> [What you will do]
In the entries below, find the line with "- unfold last_time." and the line with "assert (Hsplit : (inject_Z"; give again those lines and every line between them, exactly.

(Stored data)
=-=-=-=-=
(* ===== verification/RateLimit.v ===== *)
(** * Rate limiting: [foundation/drivers/ratelimit]

    The limiter interface ([ratelimit.go]) and the shared implementation
    ([redis.go]): the token-bucket script that runs inside the store, and the
    client around it.

    Numbers inside the script are Lua doubles; they are read as rationals.  The
    script's clock is the server's, in milliseconds; the client's own clock (in
    nanoseconds) only dates the answer. *)
From S2P Require Import Prelude BreakerStore.
From Stdlib Require Import QArith Qround Qminmax Lqa.

Open Scope Z_scope.

(** ** The interface *)

Record Result := mkResult {
  Allowed : bool;
  Limit : Z;
  Remaining : Z;
  ResetAt : Z;
  RetryAfter : Z;
}.

(** The two clocks a call reads. *)
Record Clock := mkClock { local_ns : Z; server_ms : Z }.

(** [Limiter]: [AllowN] under a key for [n] units of [limit] per [window]; the
    driver may fail. *)
Class Limiter (L : Type) := {
  AllowN : Clock -> L -> string -> Z -> Z -> Z -> result string Result * L;
}.

Definition Allow {L} `{Limiter L} (c : Clock) (l : L) (key : string) (limit window : Z) :
    result string Result * L :=
  AllowN c l key 1 limit window.

(** ** The script *)

(** The hash under one key, and when the store drops it. *)
Record bucket := mkBucket {
  b_tokens : Q;
  b_ts : Z;
  b_limit : Z;
  b_window : Z;
  b_expire : Z;
}.

Definition lua_min (a b : Q) : Q := if Qle_bool a b then a else b.

(** What the script reads: the stored tokens and timestamp, or a full bucket when
    there is none or its parameters changed. *)
Definition script_state (now limit window : Z) (st : option bucket) : Q * Z :=
  match st with
  | Some b => if negb (b_limit b =? limit) || negb (b_window b =? window)
              then (inject_Z limit, now) else (b_tokens b, b_ts b)
  | None => (inject_Z limit, now)
  end.

(** Tokens after the refill for the time gone by. *)
Definition refilled (now limit window : Z) (st : option bucket) : Q :=
  let '(tokens, ts) := script_state now limit window st in
  let rate := (inject_Z limit / inject_Z window)%Q in
  let elapsed := Z.max 0 (now - ts) in
  lua_min (inject_Z limit) (tokens + inject_Z elapsed * rate)%Q.

(** [takeScript]: {allowed, remaining, retry_after_ms} and the new hash. *)
Definition take (now : Z) (st : option bucket) (limit window n : Z) : bool * Z * Z * bucket :=
  let rate := (inject_Z limit / inject_Z window)%Q in
  let tokens := refilled now limit window st in
  if Qle_bool (inject_Z n) tokens then
    let tokens := (tokens - inject_Z n)%Q in
    (true, Qfloor tokens, 0, mkBucket tokens now limit window (now + window))
  else
    (false, Qfloor tokens, Qceiling ((inject_Z n - tokens) / rate)%Q,
     mkBucket tokens now limit window (now + window)).

(** ** The client *)

(** The store behind the client: its hashes, and whether it answers. *)
Record Redis := mkRedis { rd_keys : gmap string bucket; rd_up : bool }.

(** A stored hash at server time [now]: gone once its expiry has passed. *)
Definition unexpired (now : Z) (st : option bucket) : option bucket :=
  match st with
  | Some b => if b_expire b <? now then None else Some b
  | None => None
  end.

Definition Millisecond : Z := 1000000.

(** [Redis.AllowN]; callers pass a positive [limit]. *)
Definition RedisAllowN (c : Clock) (r : Redis) (key : string) (n limit window : Z) :
    result string Result * Redis :=
  let n := if n <=? 0 then 1 else n in
  let now := local_ns c in
  if limit <? n then
    let retry := Z.quot (wrap64 (n * window)) limit in
    (Ok (mkResult false limit 0 (wrap64 (now + retry)) retry), r)
  else
    let windowMs := Z.quot window Millisecond in
    let windowMs := if windowMs <=? 0 then 1 else windowMs in
    if negb (rd_up r) then (Err "redis unreachable"%string, r)
    else
      let k := ("flb:rl:" ++ key)%string in
      let '(allowed, remaining, retryMs, b) :=
        take (server_ms c) (unexpired (server_ms c) (rd_keys r !! k)) limit windowMs n in
      let r' := mkRedis (<[k := b]> (rd_keys r)) (rd_up r) in
      if (allowed : bool) then
        (Ok (mkResult true limit (Z.max remaining 0) (wrap64 (now + window)) 0), r')
      else
        let retry := wrap64 (retryMs * Millisecond) in
        let retry := if retry <=? 0 then Millisecond else retry in
        (Ok (mkResult false limit 0 (wrap64 (now + retry)) retry), r').

#[export] Instance Redis_limiter : Limiter Redis := {| AllowN := RedisAllowN |}.

(** ** The bucket *)

(** A stored bucket never holds less than nothing nor more than its capacity. *)
Definition bucket_wf (b : bucket) : Prop :=
  0 < b_limit b /\ 0 < b_window b /\ (0 <= b_tokens b)%Q /\ (b_tokens b <= inject_Z (b_limit b))%Q /\
  b_expire b = b_ts b + b_window b.

Lemma inject_pos z : 0 < z -> (0 < inject_Z z)%Q.
Proof. intros H. unfold Qlt. cbn. lia. Qed.

Lemma inject_nonneg z : 0 <= z -> (0 <= inject_Z z)%Q.
Proof. intros H. unfold Qle. cbn. lia. Qed.

Lemma lua_min_spec a b : (lua_min a b == Qmin a b)%Q.
Proof.
  unfold lua_min. destruct (Qle_bool a b) eqn:E.
  - apply Qle_bool_iff in E. by rewrite Q.min_l.
  - assert (b <= a)%Q. { apply Qnot_lt_le. intros H%Qlt_le_weak%Qle_bool_iff. congruence. }
    by rewrite Q.min_r.
Qed.

Lemma rate_pos limit window : 0 < limit -> 0 < window -> (0 < inject_Z limit / inject_Z window)%Q.
Proof.
  intros Hl Hw. apply Qlt_shift_div_l; [by apply inject_pos|]. rewrite Qmult_0_l. by apply inject_pos.
Qed.

Lemma refilled_bounds now limit window st :
  0 < limit -> 0 < window -> (forall b, st = Some b -> bucket_wf b) ->
  (0 <= refilled now limit window st)%Q /\ (refilled now limit window st <= inject_Z limit)%Q.
Proof.
  intros Hl Hw Hst. unfold refilled.
  assert (Hlq : (0 < inject_Z limit)%Q) by (by apply inject_pos).
  assert (Ht : (0 <= (script_state now limit window st).1)%Q).
  { unfold script_state. destruct st as [b|]; [|by apply Qlt_le_weak].
    destruct (_ || _); [by apply Qlt_le_weak|]. by apply (Hst b). }
  destruct (script_state now limit window st) as [tokens ts]. cbn [fst] in Ht.
  pose proof (rate_pos limit window Hl Hw) as Hr.
  assert (He : (0 <= inject_Z (Z.max 0 (now - ts)))%Q) by (apply inject_nonneg; lia).
  rewrite lua_min_spec. split.
  - apply Q.min_glb; [by apply Qlt_le_weak|]. pose proof (Qmult_le_0_compat _ _ He (Qlt_le_weak _ _ Hr)).
    lra.
  - apply Q.le_min_l.
Qed.

Lemma take_wf now st limit window n :
  0 < limit -> 0 < window -> 0 <= n -> (forall b, st = Some b -> bucket_wf b) ->
  bucket_wf (take now st limit window n).2.
Proof.
  intros Hl Hw Hn Hst. destruct (refilled_bounds now limit window st Hl Hw Hst) as [H0 H1].
  assert (Hnq : (0 <= inject_Z n)%Q) by (by apply inject_nonneg).
  unfold take. destruct (Qle_bool _ _) eqn:E.
  - apply Qle_bool_iff in E. split_and!; cbn; try done; lra.
  - by split_and!.
Qed.

(** An expired key is a full bucket: dropping it at or after its expiry changes
    nothing the script answers. *)
Lemma refilled_expired now limit window b :
  bucket_wf b -> 0 < limit -> 0 < window -> b_expire b <= now ->
  (refilled now limit window (Some b) == refilled now limit window None)%Q.
Proof.
  intros (Hl & Hw & H0 & H1 & He) Hlim Hwin Hx. unfold refilled, script_state.
  assert (Hlq : (0 < inject_Z limit)%Q) by (by apply inject_pos).
  pose proof (rate_pos limit window Hlim Hwin) as Hr.
  assert (Hfull : (lua_min (inject_Z limit)
      (inject_Z limit + inject_Z (Z.max 0 (now - now)) * (inject_Z limit / inject_Z window))
      == inject_Z limit)%Q).
  { rewrite lua_min_spec, Z.sub_diag. apply Q.min_l. change (inject_Z (Z.max 0 0)) with 0%Q. lra. }
  destruct (negb (b_limit b =? limit) || negb (b_window b =? window)) eqn:E; bool_prop; [done|].
  rewrite Hfull, lua_min_spec. apply Q.min_l. subst limit window.
  assert (Hel : (inject_Z (b_window b) <= inject_Z (Z.max 0 (now - b_ts b)))%Q)
    by (rewrite <- Zle_Qle; lia).
  assert (Hwq : (0 < inject_Z (b_window b))%Q) by (by apply inject_pos).
  assert (Hm : (inject_Z (b_window b) * (inject_Z (b_limit b) / inject_Z (b_window b))
                == inject_Z (b_limit b))%Q) by (field; lra).
  pose proof (Qmult_le_compat_r _ _ _ Hel (Qlt_le_weak _ _ Hr)) as Hmul. lra.
Qed.

Lemma unexpired_wf now st :
  (forall b, st = Some b -> bucket_wf b) -> forall b, unexpired now st = Some b -> bucket_wf b.
Proof. intros H b. destruct st as [b'|]; cbn; [|done]. destruct (_ <? _); [done|]. by apply H. Qed.

Lemma refilled_unexpired now limit window st :
  (forall b, st = Some b -> bucket_wf b) -> 0 < limit -> 0 < window ->
  (refilled now limit window (unexpired now st) == refilled now limit window st)%Q.
Proof.
  intros Hst Hl Hw. destruct st as [b|]; [|done]. cbn [unexpired].
  destruct (Z.ltb_spec (b_expire b) now); [|done]. symmetry. apply refilled_expired; try done; [|lia].
  by apply Hst.
Qed.

(** Tokens of a bucket left at [b_ts] with the same parameters. *)
Lemma refilled_after now b :
  bucket_wf b -> b_ts b <= now ->
  (refilled now (b_limit b) (b_window b) (unexpired now (Some b)) ==
   Qmin (inject_Z (b_limit b))
     (b_tokens b + inject_Z (now - b_ts b) * (inject_Z (b_limit b) / inject_Z (b_window b))))%Q.
Proof.
  intros Hb Ht. destruct Hb as (Hl & Hw & Hrest). rewrite refilled_unexpired; [|by intros ? [= <-]|done..].
  unfold refilled, script_state. rewrite !Z.eqb_refl. cbn [negb orb].
  by rewrite lua_min_spec, Z.max_r by lia.
Qed.

(** ** Sequences of calls *)

(** Calls on one key with fixed parameters: (server time, units); the units
    admitted, and the hash left behind. *)
Fixpoint run (limit window : Z) (st : option bucket) (calls : list (Z * Z)) : Z * option bucket :=
  match calls with
  | [] => (0, st)
  | (now, n) :: calls' =>
      let '(allowed, _, _, b) := take now (unexpired now st) limit window n in
      let '(admitted, st') := run limit window (Some b) calls' in
      ((if (allowed : bool) then n else 0) + admitted, st')
  end.

(** Calls in the order of a clock that does not run backwards. *)
Fixpoint ordered (t : Z) (calls : list (Z * Z)) : Prop :=
  match calls with
  | [] => True
  | (now, n) :: calls' => t <= now /\ 0 <= n /\ ordered now calls'
  end.

Definition last_time (t : Z) (calls : list (Z * Z)) : Z := List.last (map fst calls) t.

Lemma last_time_cons t now n calls : last_time t ((now, n) :: calls) = last_time now calls.
Proof.
  unfold last_time. cbn [map fst]. destruct (map fst calls) as [|x l] eqn:E; [done|].
  clear E. revert x. cbn [List.last]. induction l as [|y l IH]; [done|]. intros x. apply (IH y).
Qed.

Lemma run_bound limit window b calls :
  0 < limit -> 0 < window -> bucket_wf b -> b_limit b = limit -> b_window b = window ->
  ordered (b_ts b) calls ->
  (inject_Z (run limit window (Some b) calls).1 <=
   b_tokens b + inject_Z (last_time (b_ts b) calls - b_ts b) * (inject_Z limit / inject_Z window))%Q.
Proof.
  intros Hl Hw. revert b. induction calls as [|[now n] calls IH]; intros b Hb Hbl Hbw Ho.
  - unfold last_time. cbn. rewrite Z.sub_diag.
    destruct Hb as (_ & _ & H0 & _). change (inject_Z 0) with 0%Q. lra.
  - rewrite last_time_cons. destruct Ho as (Ht & Hn & Ho). cbn [run].
    pose proof (rate_pos limit window Hl Hw) as Hr.
    set (rate := (inject_Z limit / inject_Z window)%Q) in *.
    set (st := unexpired now (Some b)) in *.
    assert (Href : (refilled now limit window st
                    <= b_tokens b + inject_Z (now - b_ts b) * rate)%Q).
    { subst st rate limit window. rewrite refilled_after by done. apply Q.le_min_r. }
    assert (Hwf : bucket_wf (take now st limit window n).2).
    { apply take_wf; try done. apply unexpired_wf. by intros ? [= <-]. }
    assert (Hsplit : (inject_Z (last_time now calls - b_ts b) ==
      inject_Z (last_time now calls - now) + inject_Z (now - b_ts b))%Q).
    { rewrite <- inject_Z_plus. apply inject_Z_injective. lia. }
    unfold take in *. destruct (Qle_bool (inject_Z n) (refilled now limit window st)) eqn:E.
    + cbn [snd] in Hwf.
      specialize (IH (mkBucket (refilled now limit window st - inject_Z n) now limit window
        (now + window)) Hwf eq_refl eq_refl Ho). cbn [b_tokens b_ts] in IH.
      destruct (run _ _ _ calls) as [a st1]. cbn [fst] in *. rewrite inject_Z_plus, Hsplit. lra.
    + cbn [snd] in Hwf.
      specialize (IH (mkBucket (refilled now limit window st) now limit window
        (now + window)) Hwf eq_refl eq_refl Ho). cbn [b_tokens b_ts] in IH.
      destruct (run _ _ _ calls) as [a st1]. cbn [fst] in *.
      rewrite Z.add_0_l, Hsplit. lra.
Qed.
=-=-=-=-=
> [Solution to this task]
  - unfold last_time. cbn. rewrite Z.sub_diag.
    destruct Hb as (_ & _ & H0 & _). change (inject_Z 0) with 0%Q. lra.
  - rewrite last_time_cons. destruct Ho as (Ht & Hn & Ho). cbn [run].
    pose proof (rate_pos limit window Hl Hw) as Hr.
    set (rate := (inject_Z limit / inject_Z window)%Q) in *.
    set (st := unexpired now (Some b)) in *.
    assert (Href : (refilled now limit window st
                    <= b_tokens b + inject_Z (now - b_ts b) * rate)%Q).
    { subst st rate limit window. rewrite refilled_after by done. apply Q.le_min_r. }
    assert (Hwf : bucket_wf (take now st limit window n).2).
    { apply take_wf; try done. apply unexpired_wf. by intros ? [= <-]. }
    assert (Hsplit : (inject_Z (last_time now calls - b_ts b) ==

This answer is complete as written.